“Bu karar Yunanistan turizmine hizmet eder”
YatMarina.com.tr’ye konuşan Tümay Gören, açıklanan sistemin çevre koruma gerekçesiyle sunulsa da uygulamada deniz turizmini kısıtlayacağını ifade etti:
“Bu karar Yunanistan turizmine hizmet ediyor. O şartlarla Türkiye’de tekne kalmaz. Zaten büyük bir kısmı Yunan adalarına gidiyor. Bu karar sonrası Göcek tamamen boşalır, bütün tekneler oraya kayar.”
Gören’e göre uygulamanın arkasında çevre koruma değil, ek gelir yaratma amacı bulunuyor:
“Bu çevreyle ilgili değil, kazançla ilgili bir karar. Göcek’in altı zaten çamur, orada deniz çayırı yok. Dolayısıyla çevreye hizmet eden bir düzenleme değil. Çevre soslu, altında başka bir ajanda var.”
“Amatör denizcinin ruhuna aykırı”
Tümay Gören, amatör denizciliğin doğasında özgür seyir ve doğayla iç içe konaklama olduğunu belirterek,
“Hiç kimse gidip şamandıraya bağlanayım, marina gibi istif gibi durayım istemez. Bu amatör denizcinin ruhuna aykırı. Böyle bir sistem büyük motor yatlara hizmet eder ama amatör denizciliğe etmez,”
dedi.
“Kapasite yüzde 70 azalır”
Göcek ve çevresindeki koylarda mapa-şamandıra sisteminin uygulanmasının bağlama kapasitesini düşüreceğinisöyleyen Gören:
“Şamandıralar arası mesafe artacağı için kapasite yüzde 60–70 azalır. Araya giren küçük tekneler artık giremeyecek. Sonuçta tekneler Ege adalarına dağılır, Yunan turizmine büyük fayda sağlar.”
“Atık su düzenlemesi de tekneleri kaçırıyor”

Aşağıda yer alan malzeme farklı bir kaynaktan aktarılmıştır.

(* ===== verification/KeyExamples.v ===== *)
(** An administrator's key at work: the theorems about API keys on a concrete database. *)
From stdpp Require Import prelude gmap strings sorting.
From Stdlib Require Import ZArith Lia.
From S2P Require Import Prelude Json Digest Buffers Io Prisma Domain Frame Tables AuditTrail Dispatcher Senders Auth ApiKeys KeyHistory.
#[local] Open Scope Z_scope.
#[local] Open Scope string_scope.

(** Random bytes that are always 7. *)
Program Definition sevens : Randomness := {| randomBytes := fun _ size => repeat 7 (Z.to_nat size) |}.
Next Obligation. intros. unfold len. rewrite repeat_length. lia. Qed.

Definition key_row_of (raw : string) (scopes : list ApiScope.t) : ApiKey.t :=
  {| ApiKey.tenantId := "t"; ApiKey.name := "key"; ApiKey.prefix := "p"; ApiKey.keyHash := hashApiKey raw "pepper";
     ApiKey.scopes := ApiScope.value <$> scopes; ApiKey.active := true; ApiKey.lastUsedAt := None; ApiKey.createdAt := 0;
     ApiKey.revokedAt := None |}.
(** The tenant [t] has a key for administrators and one for reading. *)
Definition key_world : World (H := gmap_prisma) :=
  world_with ∅
    <| tenants := ({[ "t" := Tenant.make "Acme" "acme" TenantStatus.ACTIVE ]} : gmap string Tenant.t) |>
    <| apiKeys := ({[ "admin" := key_row_of "wapi_admin" [ApiScope.API_KEYS_WRITE; ApiScope.MESSAGES_READ];
                      "reader" := key_row_of "wapi_reader" [ApiScope.MESSAGES_READ] ]} : gmap string ApiKey.t) |>.
Definition with_key (raw : string) : Request := {| apiKeyHeader := Some (Many [raw]); principal := None |}.
Definition no_context : AuditRequestContext := {| ipAddress := None; userAgent := None |}.
Definition admin : Principal.t := Principal.make "t" "admin" ["api_keys:write"; "messages:read"].
Definition reading : CreateApiKeyDto.t := CreateApiKeyDto.make " app " [ApiScope.MESSAGES_READ].

(** Hashes are compared by computation only. *)
#[local] Opaque hashApiKey.
Lemma key_world_ok : keys_ok key_world.
Proof.
  assert (Hd : bool_decide (hashApiKey "wapi_admin" "pepper" = hashApiKey "wapi_reader" "pepper") = false) by by vm_compute.
  apply bool_decide_eq_false in Hd.
  intros k k' r r' Hr Hr' Hc%bool_decide_eq_true. some_row Hr; some_row Hr'; first [reflexivity|by destruct Hd].
Qed.

Lemma authenticate_witness :
  let run := @authenticate gmap_prisma (calm 5) (Some "pepper") None (with_key "wapi_reader") key_world in
  (match run.1 with Ok r => principal r | _ => None end) = Some (Principal.make "t" "reader" ["messages:read"]) /\
  let '(r, w') := run in authenticated (Some "pepper") (with_key "wapi_reader") key_world r w'.
Proof.
  split; [vm_compute; reflexivity|].
  exact (@authenticate_correct gmap_prisma (calm 5) (Some "pepper") (with_key "wapi_reader") key_world key_world_ok).
Defined.

(** A day of requests: the reader tries to make a key and may not, the administrator makes one, with less than
    it has, and takes the reader's away. *)
Definition key_day : list (Request * key_call) :=
  [(with_key "wapi_reader", CreateKey no_context reading); (with_key "wapi_admin", CreateKey no_context reading);
   (with_key "wapi_admin", CreateKey no_context (CreateApiKeyDto.make "more" [ApiScope.MEDIA_WRITE]));
   (with_key "wapi_admin", RevokeKey no_context "reader"); (with_key "wapi_reader", ListKeys)].
Lemma no_escalation_witness :
  let w' := foldl (@serve gmap_prisma (calm 5) sevens (Some "pepper")) key_world key_day in
  size (rows (apiKeys w')) = 3%nat /\ (ApiKey.active <$> row "reader" w') = Some false /\
  (keys_grow key_world w' /\ keys_ok w').
Proof.
  split; [vm_compute; reflexivity|]. split; [vm_compute; reflexivity|].
  assert (Hv : Forall valid_call key_day) by (repeat (apply Forall_cons; split; [done|]); by apply Forall_nil).
  exact (@no_escalation gmap_prisma (calm 5) sevens (Some "pepper") key_day key_world key_world_ok Hv).
Defined.

Lemma revocation_is_final_witness :
  let '(r, w1) := @revoke gmap_prisma (calm 5) admin no_context "reader" key_world in
  let w2 := foldl (@serve gmap_prisma (calm 5) sevens (Some "pepper")) w1 key_day in
  exists e n, @endpoint gmap_prisma (calm 5) (Some "pepper") unit None (fun _ => mret tt) (with_key "wapi_reader") w2
    = (Throws e, w2 <| tick := n |>).
Proof.
  destruct (@revoke gmap_prisma (calm 5) admin no_context "reader" key_world) as [r w1] eqn:E.
  assert (Hr : exists safe, r = Ok safe).
  { apply (f_equal fst) in E. cbn [fst] in E. rewrite <- E. vm_compute. by eexists. }
  destruct Hr as [safe ->].
  assert (Hv : Forall valid_call key_day) by (repeat (apply Forall_cons; split; [done|]); by apply Forall_nil).
  exact (@revocation_is_final gmap_prisma (calm 5) sevens (Some "pepper") admin no_context "reader" safe key_world w1 key_day
           (with_key "wapi_reader") "wapi_reader" "pepper" None unit (fun _ => mret tt)
           (key_row_of "wapi_reader" [ApiScope.MESSAGES_READ]) key_world_ok E Hv eq_refl eq_refl eq_refl eq_refl).
Defined.

Lemma created_key_works_witness :
  match @create gmap_prisma (calm 5) sevens (Some "pepper") admin no_context reading key_world with
  | (Ok (raw, safe), w1) =>
      raw = "wapi_070707070707_BwcHBwcHBwcHBwcHBwcHBwcHBwcHBwcHBwcHBwcHBwc" /\
      exists request w2,
        @authenticate gmap_prisma (calm 5) (Some "pepper") None {| apiKeyHeader := Some (One raw); principal := None |} w1 = (Ok request, w2) /\
        principal request = Some (Principal.make (Principal.tenantId admin) (SafeApiKey.id safe)
                                    (set_of (ApiScope.value <$> CreateApiKeyDto.scopes reading)))
  | _ => False
  end.
Proof.
  destruct (@create gmap_prisma (calm 5) sevens (Some "pepper") admin no_context reading key_world) as [r w1] eqn:E.
  assert (Hr : exists safe, r = Ok ("wapi_070707070707_BwcHBwcHBwcHBwcHBwcHBwcHBwcHBwcHBwcHBwcHBwc", safe)).
  { apply (f_equal fst) in E. cbn [fst] in E. rewrite <- E. vm_compute. by eexists. }
  destruct Hr as [safe ->]. split; [done|].
  assert (Hg : granted key_world admin).
  { exists (key_row_of "wapi_admin" [ApiScope.API_KEYS_WRITE; ApiScope.MESSAGES_READ]).
    split; [vm_compute; reflexivity|]. split; [reflexivity|]. split; [reflexivity|]. split; reflexivity. }
  assert (Hw : ApiScope.value ApiScope.API_KEYS_WRITE ∈ Principal.scopes admin) by by left.
  assert (Ht : row (Principal.tenantId admin) key_world = Some (Tenant.make "Acme" "acme" TenantStatus.ACTIVE)) by by vm_compute.
  exact (@created_key_works gmap_prisma (calm 5) sevens (Some "pepper") admin no_context reading _ safe key_world w1
           (Tenant.make "Acme" "acme" TenantStatus.ACTIVE) key_world_ok Hg Hw E Ht eq_refl (fun _ => eq_refl)).
Defined.
(* ===== verification/CannedResponses.v ===== *)
(** Canned responses of the inbox: the checks of [canned-responses/canned-response.policy.ts] and the
    operations of [canned-responses/canned-responses.service.ts], with updates guarded by a revision. *)
From stdpp Require Import prelude gmap strings sorting pretty.
From Stdlib Require Import ZArith Lia.
From S2P Require Import Prelude Json Io Prisma Domain Frame Tables AuditTrail Senders Pages Auth Inbound.
#[local] Open Scope Z_scope.

(** ** The policy *)
Definition MAX_REVISION : Z := 2147483646.
Definition small_letter (c : Ascii.ascii) : bool := let n := JsString.code_unit c in (97 <=? n) && (n <=? 122).
Definition shortcut_char (c : Ascii.ascii) : bool :=
  let n := JsString.code_unit c in small_letter c || ((48 <=? n) && (n <=? 57)) || (n =? 95) || (n =? 45).
(** [/^[a-z][a-z0-9_-]{0,31}$/] *)
Definition SHORTCUT_PATTERN (s : string) : bool :=
  match String.list_ascii_of_string s with
  | c :: l => small_letter c && forallb shortcut_char l && (length l <=? 31)%nat
  | [] => false
  end.

Module CannedResponseContent.
Record t := make { shortcut : string; title : string; body : string }.
End CannedResponseContent.
(** The fields of a patch that are given. *)
Module Changes.
Record t := make { shortcut : option string; title : option string; body : option string; active : option bool }.
Definition keys (c : t) : list string :=
  (if bool_decide (is_Some (shortcut c)) then ["shortcut"] else []) ++ (if bool_decide (is_Some (title c)) then ["title"] else []) ++
  (if bool_decide (is_Some (body c)) then ["body"] else []) ++ (if bool_decide (is_Some (active c)) then ["active"] else []).
End Changes.

Definition reject {A} (message : string) : exec js_error A := Throws (CannedResponseInputError message).
(** A plain object with nothing but the allowed keys. *)
Definition record (value : json) (allowed : list string) : exec js_error (list (string * json)) :=
  match value with
  | JObj input =>
      if existsb (fun kv => bool_decide (kv.1 ∉ allowed)) input then reject "Unknown canned response field" else Ok input
  | _ => reject "A canned response object is required"
  end.
(** In ASCII the only character that is refused is NUL. *)
Definition text (value : option json) (label : string) (maximum : Z) : exec js_error string :=
  match value with
  | Some (JStr value) =>
      let normalized := JsString.trim value in
      let characters := String.list_ascii_of_string normalized in
      if bool_decide (characters = []) || (maximum <? Z.of_nat (length characters)) then
        reject (label +:+ " must contain 1-" +:+ pretty maximum +:+ " characters")
      else if existsb (fun c => JsString.code_unit c =? 0) characters then
        reject (label +:+ " contains unsupported characters")
      else Ok normalized
  | _ => reject (label +:+ " must be text")
  end.
Definition normalizeShortcut (value : option json) : exec js_error string :=
  shortcut ← text value "Shortcut" 32;
  let shortcut := JsString.toLowerCase shortcut in
  if SHORTCUT_PATTERN shortcut then Ok shortcut
  else reject "Shortcut must start with a letter and contain only a-z, 0-9, _ or -".

Definition prepareCannedResponseCreate (value : json) : exec js_error CannedResponseContent.t :=
  input ← record value ["shortcut"; "title"; "body"]%string;
  shortcut ← normalizeShortcut (field "shortcut" input);
  title ← text (field "title" input) "Title" 100;
  body ← text (field "body" input) "Body" 4096;
  Ok (CannedResponseContent.make shortcut title body).

(** [if (input.key !== undefined) changes.key = check(input.key)] *)
Definition when_given {A} (v : option json) (check : option json -> exec js_error A) : exec js_error (option A) :=
  match v with None => Ok None | Some _ => a ← check v; Ok (Some a) end.
Definition boolean (v : option json) : exec js_error bool :=
  match v with Some (JBool b) => Ok b | _ => reject "active must be a boolean" end.
Definition prepareCannedResponsePatch (value : json) : exec js_error (Z * Changes.t) :=
  input ← record value ["shortcut"; "title"; "body"; "active"; "expectedRevision"]%string;
  match field "expectedRevision" input with
  | Some (JNum (Whole expectedRevision)) =>
      if (expectedRevision <? 1) || (MAX_REVISION <? expectedRevision) then
        reject "expectedRevision must be a positive supported integer"
      else
        shortcut ← when_given (field "shortcut" input) normalizeShortcut;
        title ← when_given (field "title" input) (fun v => text v "Title" 100);
        body ← when_given (field "body" input) (fun v => text v "Body" 4096);
        active ← when_given (field "active" input) boolean;
        let changes := Changes.make shortcut title body active in
        if bool_decide (Changes.keys changes = []) then reject "At least one mutable field is required"
        else Ok (expectedRevision, changes)
  | _ => reject "expectedRevision must be a positive supported integer"
  end.

(** ** The service *)
Module ListCannedResponsesQueryDto.
Record t := make { status : string; shortcut : option string; cursor : option string; limit : Z }.
Definition at_cursor (q : t) (c : option string) : t := make (status q) (shortcut q) c (limit q).
End ListCannedResponsesQueryDto.
Section canned.
Context `{Prisma} `{Environment}.

Definition rethrow {A} (error : js_error) : io World A :=
  match error with
  | CannedResponseInputError message => throw (BadRequestException message)
  | KnownRequestError "P2002" _ => throw (ConflictException "Canned response shortcut already exists in this tenant")
  | _ => throw error
  end.

Definition announce_response (tenantId type : string) (id : string) (item : CannedResponse.t) : io World unit :=
  realtime_publish {| RealtimeEvent.tenantId := tenantId; RealtimeEvent.type := type;
    RealtimeEvent.data := [("cannedResponseId", JStr id); ("revision", JNum (Whole (CannedResponse.revision item)));
                           ("active", JBool (CannedResponse.active item))]%string |}.

Definition new_response (tenantId : string) (content : CannedResponseContent.t) (now : Z) : CannedResponse.t :=
  {| CannedResponse.tenantId := tenantId; CannedResponse.shortcut := CannedResponseContent.shortcut content;
     CannedResponse.title := CannedResponseContent.title content; CannedResponse.body := CannedResponseContent.body content;
     CannedResponse.active := true; CannedResponse.revision := 1; CannedResponse.createdAt := now;
     CannedResponse.updatedAt := now |}.
Definition create_body (principal : Principal.t) (content : CannedResponseContent.t) (context : option AuditRequestContext)
    : io World (string * CannedResponse.t) :=
  now ← now;
  created ← create_row canned_unique (new_response (Principal.tenantId principal) content now);
  _ ← write_audit (auditLogData (Principal.actor principal) context "inbox.canned_response.created" "InboxCannedResponse"
         (Some created.1) (Some (JObj [("revision", JNum (Whole (CannedResponse.revision created.2)));
                                       ("active", JBool (CannedResponse.active created.2))]%string)));
  mret created.
Definition create (principal : Principal.t) (dto : json) (context : option AuditRequestContext)
    : io World (string * CannedResponse.t) :=
  try_catch
    (content ← lift (prepareCannedResponseCreate dto);
     item ← transaction (create_body principal content context);
     _ ← announce_response (Principal.tenantId principal) "canned_response.created" item.1 item.2;
     mret item)
    rethrow.

Definition find (tenantId id : string) : io World (string * CannedResponse.t) :=
  item ← find_row (of_tenant CannedResponse.tenantId id tenantId);
  found (NotFoundException "Canned response not found") item.

Definition update_data (changes : Changes.t) (now : Z) (r : CannedResponse.t) : CannedResponse.t :=
  r <| CannedResponse.shortcut ::= given (Changes.shortcut changes) |>
    <| CannedResponse.title ::= given (Changes.title changes) |>
    <| CannedResponse.body ::= given (Changes.body changes) |>
    <| CannedResponse.active ::= given (Changes.active changes) |>
    <| CannedResponse.revision ::= Z.succ |> <| CannedResponse.updatedAt := now |>.
Definition update_body (principal : Principal.t) (id : string) (expectedRevision : Z) (changes : Changes.t)
    (context : option AuditRequestContext) : io World (string * CannedResponse.t) :=
  let tenantId := Principal.tenantId principal in
  now ← now;
  count ← updateMany_unique canned_unique id
            (fun r => bool_decide (CannedResponse.tenantId r = tenantId) && (CannedResponse.revision r =? expectedRevision))
            (update_data changes now);
  if Nat.eqb count 0 then
    exists_ ← find_row (of_tenant CannedResponse.tenantId id tenantId);
    _ ← found (NotFoundException "Canned response not found") exists_;
    throw (ConflictException "Canned response revision has changed; reload before updating")
  else
    updated ← find_row (of_tenant CannedResponse.tenantId id tenantId);
    updated ← found (KnownRequestError "P2025" "No InboxCannedResponse found") updated;
    _ ← write_audit (auditLogData (Principal.actor principal) context "inbox.canned_response.updated" "InboxCannedResponse"
           (Some id) (Some (JObj [("changedFields", JArr (JStr <$> merge_sort JsString.le (Changes.keys changes)));
                                  ("revision", JNum (Whole (CannedResponse.revision updated.2)));
                                  ("active", JBool (CannedResponse.active updated.2))]%string)));
    mret updated.
Definition update (principal : Principal.t) (id : string) (dto : json) (context : option AuditRequestContext)
    : io World (string * CannedResponse.t) :=
  try_catch
    ('(expectedRevision, changes) ← lift (prepareCannedResponsePatch dto);
     item ← transaction (update_body principal id expectedRevision changes context);
     _ ← announce_response (Principal.tenantId principal) "canned_response.updated" item.1 item.2;
     mret item)
    rethrow.

(** *** Pages by key set *)
Definition after_anchor (anchor : option (string * CannedResponse.t)) (k : string) (r : CannedResponse.t) : bool :=
  match anchor with
  | None => true
  | Some (id, a) =>
      (CannedResponse.createdAt r <? CannedResponse.createdAt a) ||
      ((CannedResponse.createdAt r =? CannedResponse.createdAt a) && negb (String.leb id k))
  end.
Definition in_list (tenantId status : string) (shortcut : option string) (r : CannedResponse.t) : bool :=
  bool_decide (CannedResponse.tenantId r = tenantId) &&
  (bool_decide (status = "all"%string) || Bool.eqb (CannedResponse.active r) (bool_decide (status = "active"%string))) &&
  match shortcut with None => true | Some s => bool_decide (CannedResponse.shortcut r = s) end.
Definition find_anchor (tenantId : string) (cursor : option string) : io World (option (string * CannedResponse.t)) :=
  match cursor with
  | None => mret None
  | Some c =>
      anchor ← find_row (of_tenant CannedResponse.tenantId c tenantId);
      anchor ← found (BadRequestException "Canned response cursor is invalid for this tenant") anchor;
      mret (Some anchor)
  end.
Definition list_responses (tenantId : string) (query : ListCannedResponsesQueryDto.t) : io World (Page.t CannedResponse.t) :=
  let limit := ListCannedResponsesQueryDto.limit query in
  let status := ListCannedResponsesQueryDto.status query in
  if (limit <? 1) || (100 <? limit) || bool_decide (status ∉ ["active"; "inactive"; "all"]%string) then
    throw (BadRequestException "Invalid canned response page parameters")
  else
    shortcut ← (match ListCannedResponsesQueryDto.shortcut query with
                | None => mret None
                | Some s => try_catch (s ← lift (normalizeShortcut (Some (JStr s))); mret (Some s)) rethrow
                end);
    anchor ← find_anchor tenantId (ListCannedResponsesQueryDto.cursor query);
    rows ← page_rows (fun _ k r => in_list tenantId status shortcut r && after_anchor anchor k r)
             (newest_first CannedResponse.createdAt) None limit;
    mret (page_of limit rows).

(** *** The controller *)
Context (API_KEY_HASH_SECRET : option string).
Definition createEndpoint (context : option AuditRequestContext) (dto : json) : Request -> io World (string * CannedResponse.t) :=
  endpoint API_KEY_HASH_SECRET (Some [ApiScope.INBOX_WRITE]) (fun principal => create principal dto context).
Definition listEndpoint (query : ListCannedResponsesQueryDto.t) : Request -> io World (Page.t CannedResponse.t) :=
  endpoint API_KEY_HASH_SECRET (Some [ApiScope.INBOX_READ]) (fun principal => list_responses (Principal.tenantId principal) query).
Definition findEndpoint (id : string) : Request -> io World (string * CannedResponse.t) :=
  endpoint API_KEY_HASH_SECRET (Some [ApiScope.INBOX_READ]) (fun principal => find (Principal.tenantId principal) id).
Definition updateEndpoint (context : option AuditRequestContext) (id : string) (dto : json) : Request -> io World (string * CannedResponse.t) :=
  endpoint API_KEY_HASH_SECRET (Some [ApiScope.INBOX_WRITE]) (fun principal => update principal id dto context).
End canned.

Gören, sistemin yanı sıra atık su boşaltım zorunluluğunun da denizciler için caydırıcı hale geldiğini belirtti:
“15 günde bir alınan atık su zorunluluğu da bir tür taciz. Tekneleri kaçırmak için ellerinden geleni yapıyorlar. Haziran’da sezon açılıyor, herkes Yunan çıkışı alıyor.”
“Döviz Türkiye’den çıkacak”
Açık Deniz Yelkenciler Kulübü Başkanı, alınan kararların uzun vadede Türkiye ekonomisine de zarar vereceğini savundu:
“Üç kuruş döviz peşinde koşarken milyonlarca euro dışarı kaçar. Şu anda birçok Türk teknesi Karadağ, Hırvatistan, Yunanistan’a bağlanmış durumda. Bu kararlar oradaki turizmi daha da güçlendirir.”
“Bizi sürece dahil etmediler”
Gören, sektör temsilcilerinin ve sivil toplumun karar sürecine yeterince dahil edilmediğini belirterek,
“Herkes durumun farkında ama şu anda tepki göstersek yanlış yorumlanır. Bizimle istişare edilmeden alınan kararlar, uzun vadede Türkiye’nin denizcilik kültürüne zarar verir,”
dedi.
“Yat turizmi kültürünü anlamak gerekiyor”
Sözlerini, kararların deniz kültürüne uzak bir bakışla alındığını söyleyerek tamamladı:
“Yat turizmi biraz özgürlük, biraz kültür, biraz da doğayla ilişki meselesidir. Bu kararlar o ruhu yok ediyor. Kimse bu kadar sıkı kurallarla denize çıkmak istemez.”